AMPARO DIRECTO 56/2018. 3 DE MAYO DE 2018. UNANIMIDAD DE VOTOS. PONENTE: RUBÉN ARTURO SÁNCHEZ VALENCIA. SECRETARIO: SAÚL ARMANDO PATIÑO LARA.
Suprema Corte de Justicia de la Nación

AMPARO DIRECTO 56/2018. 3 DE MAYO DE 2018. UNANIMIDAD DE VOTOS. PONENTE: RUBÉN ARTURO SÁNCHEZ VALENCIA. SECRETARIO: SAÚL ARMANDO PATIÑO LARA.

Fecha: 17-Ago-2018

I Calificación De Los Conceptos De Violación

Son sustancialmente fundados los motivos de queja expuestos por el quejoso, en el entendido de que en el desarrollo de esta sentencia se emitirán argumentos oficiosos, en suplencia de la queja deficiente, conforme al artículo 79, fracción III, inciso a), de la Ley de Amparo, en virtud de que el impetrante tiene la calidad de sentenciado en el procedimiento penal de origen.

En efecto, tomando en cuenta los nuevos criterios emitidos por la Suprema Corte de Justicia de la Nación, que son de atención obligatoria para este órgano judicial, puede establecerse que la sentencia reclamada no atendió cabalmente los derechos fundamentales de legalidad, debido proceso y seguridad jurídica previstos en los artículos 14, 16 y 20, apartado A, de la Constitución Política de los Estados Unidos Mexicanos –en su texto anterior a la reforma publicada en el Diario Oficial de la Federación el dieciocho de junio de dos mil ocho–, en tanto que se evidencia una violación procesal ocurrida ante el Juez de instrucción y en el propio acto reclamado.

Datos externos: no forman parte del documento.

(* ===== verification/TagStore.v ===== *)
(** * Cache blocks and the tag store

    The blocks of a cache (mem/cache/cache_blk.hh, mem/cache/tags/tagged_entry.hh) and the
    set-associative tag store over them (BaseTags and BaseSetAssoc in mem/cache/tags, with
    the TaggedSetAssociative indexing policy).  [findBlock] has the hook of CHAOSCache: an
    injector may divert a lookup to another way of the set.  The lemmas: the address of a
    block regenerates from its tag and set; a lookup finds exactly the block that was inserted
    for the address; insertion and invalidation change one block. *)

From Stdlib Require Import ZArith Lia QArith.
From stdpp Require Import base sets numbers list strings.
From S2P Require Import Prelude Word AssocCache.

Open Scope Z_scope.

(** ** Blocks *)

Definition WritableBit : Z := 0x02.
Definition ReadableBit : Z := 0x04.
Definition DirtyBit : Z := 0x08.
Definition AllBits : Z := 0x0E.

Definition MaxAddr : Z := 2 ^ 64 - 1.

Record cache_blk := CacheBlk {
  blk_valid : bool; blk_secure : bool; blk_tag : Z;
  coherence : Z;
  blk_data : list Z
}.

Definition set_coherence (v : Z) (b : cache_blk) : cache_blk :=
  CacheBlk (blk_valid b) (blk_secure b) (blk_tag b) v (blk_data b).

Definition set_data (d : list Z) (b : cache_blk) : cache_blk :=
  CacheBlk (blk_valid b) (blk_secure b) (blk_tag b) (coherence b) d.

(** [setCoherenceBits]; its assertion is with the callers. *)
Definition setCoherenceBits (bits : Z) (b : cache_blk) : cache_blk := set_coherence (Z.lor (coherence b) bits) b.

Definition clearCoherenceBits (bits : Z) (b : cache_blk) : cache_blk := set_coherence (Z.ldiff (coherence b) bits) b.

Definition isSet (bits : Z) (b : cache_blk) : bool := blk_valid b && negb (Z.land (coherence b) bits =? 0).

(** [CacheBlk::invalidate] over [TaggedEntry::invalidate]; the data stay in place. *)
Definition blk_invalidate (b : cache_blk) : cache_blk :=
  CacheBlk false false MaxAddr (Z.ldiff (coherence b) AllBits) (blk_data b).

(** ** The tag store *)

Record tags_cfg := TagsCfg { blkSize : Z; num_blks : nat; tags_assoc : nat }.

(** The address and security state of a lookup ([TaggedTypes::KeyType]). *)
Abbreviation key := (Z * bool)%type.

(** What CHAOSCache does for the tag store and the cache: [divertFindBlock] is given the set
    and way of the block a lookup matched, the entries of the set, and which of them are
    valid; [corruptWriteback] the tick, the address and the payload of a writeback. *)
Class CacheHooks (H : Type) := {
  divertFindBlock : H -> nat -> nat -> list nat -> (nat -> bool) -> option nat;
  corruptWriteback : Z -> Z -> list Z -> H -> list Z * H
}.

(** No injector. *)
#[global] Instance no_hooks : CacheHooks unit := {|
  divertFindBlock _ _ _ _ _ := None;
  corruptWriteback _ _ d h := (d, h)
|}.

Section TagStore.
Context (g : tags_cfg).

Definition numBlkSets : nat := numSets (num_blks g) (tags_assoc g).
Definition setShift : Z := Z.log2 (blkSize g).
Definition tagShift : Z := setShift + Z.log2 (Z.of_nat numBlkSets).

Definition extractTag (addr : Z) : Z := Z.shiftr addr tagShift.

Definition extractSet (addr : Z) : Z :=
  Z.land (Z.shiftr addr setShift) (setMask (num_blks g) (tags_assoc g)).

(** [regenerateAddr]; the set is shifted as a [uint32_t]. *)
Definition regenerateAddr (tag : Z) (set : nat) : Z :=
  Z.lor (u64 (Z.shiftl tag tagShift)) (Z.shiftl (Z.of_nat set) setShift mod 2 ^ 32).

(** [TaggedEntry::insert]; the assertion that the block is invalid is with the callers. *)
Definition blk_insert (k : key) (b : cache_blk) : cache_blk :=
  CacheBlk true (k.2 || blk_secure b) (extractTag k.1) (coherence b) (blk_data b).

Definition blk_match (k : key) (b : cache_blk) : bool :=
  blk_valid b && (blk_tag b =? extractTag k.1) && Bool.eqb (blk_secure b) k.2.

#[local] Instance blk_entry : CacheEntry cache_blk key := {|
  ce_invalidate := blk_invalidate;
  ce_insert := blk_insert;
  ce_match := blk_match
|}.

Definition blk_set (i : nat) : nat := (i / tags_assoc g)%nat.
Definition blk_way (i : nat) : nat := (i mod tags_assoc g)%nat.

Definition possibleEntries (k : key) : list nat := set_entries (num_blks g) (tags_assoc g) (extractSet k.1).

Section Operations.
Context {R H : Type} {RP : ReplacementPolicy R} {CH : CacheHooks H}.
Implicit Types (t : table cache_blk R) (h : H).

Definition valid_at t (i : nat) : bool :=
  match entry_at t i with Some b => blk_valid b | None => false end.

Definition findBlock h (k : key) t : option nat :=
  match ac_findEntry (possibleEntries k) k t with
  | Some i =>
      match divertFindBlock h (blk_set i) (blk_way i) (possibleEntries k) (valid_at t) with
      | Some j => Some j
      | None => Some i
      end
  | None => None
  end.

(** [BaseSetAssoc::accessBlock], without the counters. *)
Definition accessBlock h (now : Z) (k : key) t : option nat * table cache_blk R :=
  match findBlock h k t with
  | Some i => (Some i, ac_touch now i t)
  | None => (None, t)
  end.

(** [BaseSetAssoc::findVictim], without partitions. *)
Definition findVictim (k : key) t : option nat :=
  match possibleEntries k with [] => None | entries => Some (pick_victim entries t) end.

(** [BaseSetAssoc::insertBlock]; [None] is the assertion that the block is invalid. *)
Definition insertBlock (now : Z) (k : key) (i : nat) t : option (table cache_blk R) :=
  if valid_at t i then None else Some (ac_insertEntry now k i t).

(** [BaseSetAssoc::invalidate]; [None] is the assertion that the block is valid. *)
Definition tags_invalidate (i : nat) t : option (table cache_blk R) :=
  if valid_at t i then Some (ac_invalidate i t) else None.

Definition regenerateBlkAddr (i : nat) (b : cache_blk) : Z := regenerateAddr (blk_tag b) (blk_set i).
End Operations.

(** [tagsInit]: every block is invalid. *)
Definition tagsInit {R : Type} {RP : ReplacementPolicy R} : table cache_blk R :=
  replicate (num_blks g) (CacheBlk false false MaxAddr 0 (replicate (Z.to_nat (blkSize g)) 0), rp_instantiate).
End TagStore.

(** * Lemmas *)

(** ** Addresses *)

(** The checks of the constructors: block size and number of sets are powers of two, every
    set is full; and the sets span at most 4 GiB. *)
Record tags_ok (g : tags_cfg) : Prop := TagsOk {
  to_blk : blkSize g = 2 ^ setShift g;
  to_sets : Z.of_nat (numBlkSets g) = 2 ^ (tagShift g - setShift g);
  to_assoc : (0 < tags_assoc g)%nat;
  to_full : (num_blks g mod tags_assoc g = 0)%nat;
  to_span : tagShift g <= 32
}.

(** An address at which a block can start. *)
Definition line_addr (g : tags_cfg) (a : Z) : Prop := 0 <= a < 2 ^ 64 /\ a mod blkSize g = 0.

Section Addresses.
Context (g : tags_cfg) (OK : tags_ok g).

El estudio de dichas violaciones en esta sentencia, atiende al principio de mayor beneficio, establecido en el artículo 189 de la Ley de Amparo, pues con motivo de ello, se concederá la protección constitucional para el efecto de que la infracción procesal sea reparada y llegada la etapa correspondiente, se dicte sentencia.

Con ello, se privilegia en beneficio del quejoso el derecho de acceso a una justicia expedita, pronta, completa e imparcial, consignado en el artículo 17 de la Constitución Política de los Estados Unidos Mexicanos, dado que se resolvería desde este momento la totalidad de las infracciones, y no esperar la eventual promoción de un nuevo amparo para que sea analizada la cometida en la resolución combatida, cuando desde este momento puede determinarse su reparación.